▶ _PROBLEM_
Check every line of the entries below for the word "repeat", and copy the ones that have it.

▶ _DATA RECORDS_

#####

Lemma member_text_app level key v tail :
  member_text level (key, v) ++ tail
  = QUOTE :: flat_map escape_cp key
      ++ QUOTE :: COLON :: SPACE :: iterencode level v ++ tail.
Proof.
  unfold member_text, encode_basestring. cbn [fst snd app].
  rewrite <- !app_assoc. reflexivity.
Qed.

Lemma member_text_starts level kv : starts_value (member_text level kv).
Proof. do 2 eexists. split; reflexivity. Qed.

(** One member: the key, the colon, the value; then the scanner looks at
    what follows. *)
Lemma scan_members_step m level key v tail :
  wf_value v = true ->
  scan_once m (iterencode level v ++ tail) = Parsed v tail ->
  scan_members (S m) (member_text level (key, v) ++ tail)
  = match skip_ws tail with
    | [] => Invalid
    | c2 :: r3 =>
      if c2 =? RBRACE then Parsed [(key, v)] r3
      else if c2 =? COMMA then
        scan_map (cons (key, v)) (scan_members m (skip_ws r3))
      else Invalid
    end.
Proof.
  intros Hwf Hv. rewrite member_text_app. cbn [scan_members].
  change (QUOTE =? QUOTE) with true. cbv iota.
  rewrite scanstring_escaped. cbn [skip_ws].
  change (is_ws COLON) with false. cbv iota.
  change (COLON =? COLON) with true. cbv iota.
  cbn [skip_ws]. change (is_ws SPACE) with true. cbv iota.
  rewrite skip_ws_start by (apply starts_value_app; now apply iterencode_starts).
  rewrite Hv. reflexivity.
Qed.

Lemma scan_members_join kvs :
  kvs <> [] ->
  Forall (fun kv => reads_back (snd kv)) kvs ->
  forallb (fun kv => wf_value (snd kv)) kvs = true ->
  forall level k rest,
  exists n, forall m, (n <= m)%nat ->
    scan_members m (join (COMMA :: newline_indent level)
                         (map (member_text level) kvs)
                    ++ newline_indent k ++ RBRACE :: rest)
    = Parsed kvs rest.
Proof.
  induction kvs as [|[key v] kvs IH]; [contradiction|].
  intros _ Hrb Hwf level k rest.
  inversion Hrb as [|? ? Hv Hvs]; subst. cbn [snd] in Hv.
  cbn [forallb snd] in Hwf. apply andb_prop in Hwf as [Hwv Hwvs].
  destruct kvs as [|kv' kvs'].
  - destruct (Hv level (newline_indent k ++ RBRACE :: rest)
                 (value_end_newline_indent _ _)) as [n Hn].
    exists (S n). intros [|m] Hm; [lia|].
    cbn [map join]. rewrite scan_members_step by (auto; apply Hn; lia).
    rewrite skip_ws_newline_indent. reflexivity.
  - destruct (IH ltac:(discriminate) Hvs Hwvs level k rest) as [n2 Hn2].
    set (tail := join (COMMA :: newline_indent level)
                      (map (member_text level) (kv' :: kvs'))
                 ++ newline_indent k ++ RBRACE :: rest) in *.
    assert (Ht : starts_value tail).
    { apply starts_value_app. cbn [map]. apply join_starts.
      apply member_text_starts. }
    destruct (Hv level (COMMA :: newline_indent level ++ tail) eq_refl) as [n1 Hn1].
    exists (S (Nat.max n1 n2)). intros [|m] Hm; [lia|].
    change (map (member_text level) ((key, v) :: kv' :: kvs'))
      with (member_text level (key, v) :: map (member_text level) (kv' :: kvs')).
    cbn [map] in tail |- *. rewrite join_cons2.
    replace ((member_text level (key, v) ++ (COMMA :: newline_indent level)
              ++ join (COMMA :: newline_indent level)
                   (member_text level kv' :: map (member_text level) kvs'))
             ++ newline_indent k ++ RBRACE :: rest)
      with (member_text level (key, v) ++ COMMA :: newline_indent level ++ tail).
    2:{ unfold tail. rewrite <- ?app_assoc. reflexivity. }
    rewrite scan_members_step by (auto; apply Hn1; lia).
    cbn [skip_ws]. change (is_ws COMMA) with false. cbv iota.
    change (COMMA =? RBRACE) with false. change (COMMA =? COMMA) with true. cbv iota.
    rewrite (skip_ws_indent _ Ht). rewrite Hn2 by lia. reflexivity.
Qed.

(** *** [dict(pairs)] on pairs with distinct keys *)

Lemma dict_set_fresh k v d :
  existsb (pystr_eqb k) (map fst d) = false -> dict_set k v d = d ++ [(k, v)].
Proof.
  induction d as [|[k' v'] d IH]; [reflexivity|].
  cbn [map fst existsb dict_set app]. intros H.
  apply orb_false_elim in H as [H1 H2].
  assert (E : pystr_eqb k' k = false).
  { destruct (pystr_eqb k' k) eqn:E; [|reflexivity].
    apply pystr_eqb_eq in E. subst. now rewrite pystr_eqb_refl in H1. }
  now rewrite E, (IH H2).
Qed.

Lemma keys_unique_app_last ks k :
  keys_unique (ks ++ [k]) = true ->
  keys_unique ks = true /\ existsb (pystr_eqb k) ks = false.
Proof.
  induction ks as [|k0 ks IH]; [now split|].
  cbn [app keys_unique existsb]. intros H.
  apply andb_prop in H as [H1 H2]. apply negb_true_iff in H1.
  rewrite existsb_app in H1. apply orb_false_elim in H1 as [H1 H1'].
  cbn [existsb] in H1'. rewrite orb_false_r in H1'.
  destruct (IH H2) as [IH1 IH2]. rewrite H1, IH1, IH2. split; [reflexivity|].
  cbn [orb]. rewrite orb_false_r.
  destruct (pystr_eqb k k0) eqn:E; [|reflexivity].
  apply pystr_eqb_eq in E. subst. now rewrite pystr_eqb_refl in H1'.
Qed.

Lemma keys_unique_app_comm ks k ks' :
  keys_unique (ks ++ k :: ks') = true -> keys_unique ((ks ++ [k]) ++ ks') = true.
Proof. now rewrite <- app_assoc. Qed.

Lemma keys_unique_app_l ks ks' : keys_unique (ks ++ ks') = true -> keys_unique ks = true.
Proof.
  induction ks as [|k ks IH]; [reflexivity|].
  cbn [app keys_unique]. intros H. apply andb_prop in H as [H1 H2].
  apply negb_true_iff in H1. rewrite existsb_app in H1.
  apply orb_false_elim in H1 as [H1 _]. now rewrite H1, (IH H2).
Qed.

Lemma dict_of_pairs_acc ps acc :
  keys_unique (map fst (acc ++ ps)) = true ->
  fold_left (fun d kv => dict_set (fst kv) (snd kv) d) ps acc = acc ++ ps.
Proof.
  revert acc. induction ps as [|[k v] ps IH]; intros acc H.
  - now rewrite app_nil_r.
  - cbn [fold_left fst snd].
    assert (H' : keys_unique (map fst ((acc ++ [(k, v)]) ++ ps)) = true).
    { now rewrite <- app_assoc. }
    rewrite dict_set_fresh.
    + rewrite (IH _ H'). now rewrite <- app_assoc.
    + rewrite map_app in H'. apply keys_unique_app_l in H'.
      rewrite map_app in H'. cbn [map fst] in H'.
      now apply keys_unique_app_last in H' as [_ ?].
Qed.

Lemma dict_of_pairs_unique kvs :
  keys_unique (map fst kvs) = true -> dict_of_pairs kvs = kvs.
Proof. intros H. unfold dict_of_pairs. now rewrite dict_of_pairs_acc. Qed.

(** *** The round trip on texts *)

Lemma reads_back_all v : wf_value v = true -> reads_back v.
Proof.
  induction v as [|b|z|lex|s|vs IH|kvs IH] using pyvalue_ind'; intros Hwf.
  - apply reads_back_atom; [intros; now do 2 eexists|reflexivity].
  - apply reads_back_atom; [intros; destruct b; now do 2 eexists|].
    destruct b; reflexivity.
  - apply reads_back_atom; [intros; apply int_repr_head|].
    intros level rest Hr. apply scan_atom_number; [apply scan_number_int_repr|exact Hr].
  - apply reads_back_atom; [intros; now apply float_lexeme_head|].
    intros level rest Hr. now apply scan_atom_float.
  - intros level rest Hr. exists 1%nat. intros [|m] Hm; [lia|].
    cbn [iterencode]. unfold encode_basestring.
    rewrite <- app_comm_cons, <- app_assoc. cbn [scan_once app].
    change (QUOTE =? QUOTE) with true. cbv iota.
    now rewrite scanstring_escaped.
  - intros level rest Hr. destruct vs as [|v0 vs].
    { exists 1%nat. intros [|m] Hm; [lia|]. reflexivity. }
    cbn [wf_value] in Hwf.
    assert (Hrb : Forall reads_back (v0 :: vs)).
    { apply Forall_forall. intros x Hx.
      rewrite Forall_forall in IH. apply (IH x Hx).
      rewrite forallb_forall in Hwf. now apply Hwf. }
    destruct (@scan_elems_join (v0 :: vs) ltac:(discriminate) Hrb Hwf
                                (S level) level rest)
      as [n Hn].
    exists (S n). intros [|m] Hm; [lia|].
    set (items := join (COMMA :: newline_indent (S level))
                       (map (iterencode (S level)) (v0 :: vs))) in *.
    assert (Hs : starts_value (items ++ newline_indent level ++ RBRACKET :: rest)).
    { apply starts_value_app. apply join_starts. apply iterencode_starts.
      cbn [forallb] in Hwf. now apply andb_prop in Hwf as [? _]. }
    replace (iterencode level (PyList (v0 :: vs)) ++ rest)
      with (LBRACKET :: newline_indent (S level)
              ++ items ++ newline_indent level ++ RBRACKET :: rest).
    2:{ cbn [iterencode]. fold items. rewrite <- ?app_assoc. reflexivity. }
    cbn [scan_once].
    change (LBRACKET =? QUOTE) with false. change (LBRACKET =? LBRACE) with false.
    change (LBRACKET =? LBRACKET) with true. cbv iota.
    rewrite (skip_ws_indent _ Hs).
    destruct Hs as (c & t & Es & Hc). rewrite Es in *.
    apply value_start_facts in Hc as (_ & Hc & _). rewrite Hc.
    rewrite Hn by lia. reflexivity.
  - intros level rest Hr. destruct kvs as [|kv0 kvs].
    { exists 1%nat. intros [|m] Hm; [lia|]. reflexivity. }
    cbn [wf_value] in Hwf. apply andb_prop in Hwf as [Hu Hwf].
    assert (Hrb : Forall (fun kv => reads_back (snd kv)) (kv0 :: kvs)).
    { apply Forall_forall. intros x Hx.
      rewrite Forall_forall in IH. apply (IH x Hx).
      rewrite forallb_forall in Hwf. now apply Hwf. }
    destruct (@scan_members_join (kv0 :: kvs) ltac:(discriminate) Hrb Hwf
                                  (S level) level rest)
      as [n Hn].
    exists (S n). intros [|m] Hm; [lia|].
    set (items := join (COMMA :: newline_indent (S level))
                       (map (member_text (S level)) (kv0 :: kvs))) in *.
    assert (Hs : starts_value (items ++ newline_indent level ++ RBRACE :: rest)).
    { apply starts_value_app. apply join_starts. apply member_text_starts. }
    replace (iterencode level (PyDict (kv0 :: kvs)) ++ rest)
      with (LBRACE :: newline_indent (S level)
              ++ items ++ newline_indent level ++ RBRACE :: rest).
    2:{ cbn [iterencode]. unfold items, member_text.
        rewrite <- ?app_assoc. reflexivity. }
    cbn [scan_once].
    change (LBRACE =? QUOTE) with false. change (LBRACE =? LBRACE) with true.
    cbv iota.
    rewrite (skip_ws_indent _ Hs).
    destruct Hs as (c & t & Es & Hc). rewrite Es in *.
    apply value_start_facts in Hc as (_ & _ & Hc & _). rewrite Hc.
    rewrite Hn by lia. cbn [scan_map].
    now rewrite (dict_of_pairs_unique _ Hu).
Qed.

(* ================================================================== *)
(** ** The fuel of the scanner is enough *)

Lemma scan_map_not_exhausted (A B : Type) (f : A -> B) (r : scan A) :
  scan_map f r <> Exhausted -> r <> Exhausted.
Proof. destruct r; cbn; congruence. Qed.

(** More fuel does not change an answer. *)
Lemma scan_mono n :
  (forall s m, (n <= m)%nat -> scan_once n s <> Exhausted ->
               scan_once m s = scan_once n s)
  /\ (forall s m, (n <= m)%nat -> scan_elems n s <> Exhausted ->
                  scan_elems m s = scan_elems n s)
  /\ (forall s m, (n <= m)%nat -> scan_members n s <> Exhausted ->
                  scan_members m s = scan_members n s).
Proof.
  induction n as [|n (IHo & IHe & IHm)].
  { repeat split; intros s m _ H; now contradiction H. }
  repeat split; intros s [|m] Hm H; try lia; assert (Hm' : (n <= m)%nat) by lia.
  - cbn [scan_once] in *. destruct s as [|c s1]; [reflexivity|].
    destruct (c =? QUOTE); [reflexivity|].
    destruct (c =? LBRACE).
    { destruct (skip_ws s1) as [|c2 s3]; [reflexivity|].
      destruct (c2 =? RBRACE); [reflexivity|].
      apply scan_map_not_exhausted in H. now rewrite (IHm _ _ Hm' H). }
    destruct (c =? LBRACKET); [|reflexivity].
    destruct (skip_ws s1) as [|c2 s3]; [reflexivity|].
    destruct (c2 =? RBRACKET); [reflexivity|].
    apply scan_map_not_exhausted in H. now rewrite (IHe _ _ Hm' H).
  - cbn [scan_elems] in *.
    assert (Ho : scan_once n s <> Exhausted).
    { intros E. now rewrite E in H. }
    rewrite (IHo _ _ Hm' Ho).
    destruct (scan_once n s) as [v r| |]; try reflexivity.
    destruct (skip_ws r) as [|c r1]; [reflexivity|].
    destruct (c =? RBRACKET); [reflexivity|].
    destruct (c =? COMMA); [|reflexivity].
    apply scan_map_not_exhausted in H. now rewrite (IHe _ _ Hm' H).
  - cbn [scan_members] in *. destruct s as [|q s1]; [reflexivity|].
    destruct (q =? QUOTE); [|reflexivity].
    destruct (scanstring s1) as [[key r]|]; [|reflexivity].
    destruct (skip_ws r) as [|c r1]; [reflexivity|].
    destruct (c =? COLON); [|reflexivity].
    assert (Ho : scan_once n (skip_ws r1) <> Exhausted).
    { intros E. now rewrite E in H. }
    rewrite (IHo _ _ Hm' Ho).
    destruct (scan_once n (skip_ws r1)) as [v r2| |]; try reflexivity.
    destruct (skip_ws r2) as [|c2 r3]; [reflexivity|].
    destruct (c2 =? RBRACE); [reflexivity|].
    destruct (c2 =? COMMA); [|reflexivity].
    apply scan_map_not_exhausted in H. now rewrite (IHm _ _ Hm' H).
Qed.

(** *** What is left is never longer than what was given *)

Lemma skip_ws_length s : (List.length (skip_ws s) <= List.length s)%nat.
Proof.
  induction s as [|c s IH]; [reflexivity|].
  cbn [skip_ws]. destruct (is_ws c); cbn [List.length]; lia.
Qed.

Lemma strip_prefix_eq p s r : strip_prefix p s = Some r -> s = p ++ r.
Proof.
  revert s. induction p as [|c p IH]; intros s; cbn [strip_prefix].
  - now intros [= ->].
  - destruct s as [|d s]; [discriminate|].
    destruct (c =? d) eqn:E; [|discriminate]. bool_to_prop. subst.
    intros H. cbn [app]. now rewrite (IH _ H).
Qed.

#####

▶ _RESPONSE FOR THIS EXERCISE_
  { repeat split; intros s m _ H; now contradiction H. }
  repeat split; intros s [|m] Hm H; try lia; assert (Hm' : (n <= m)%nat) by lia.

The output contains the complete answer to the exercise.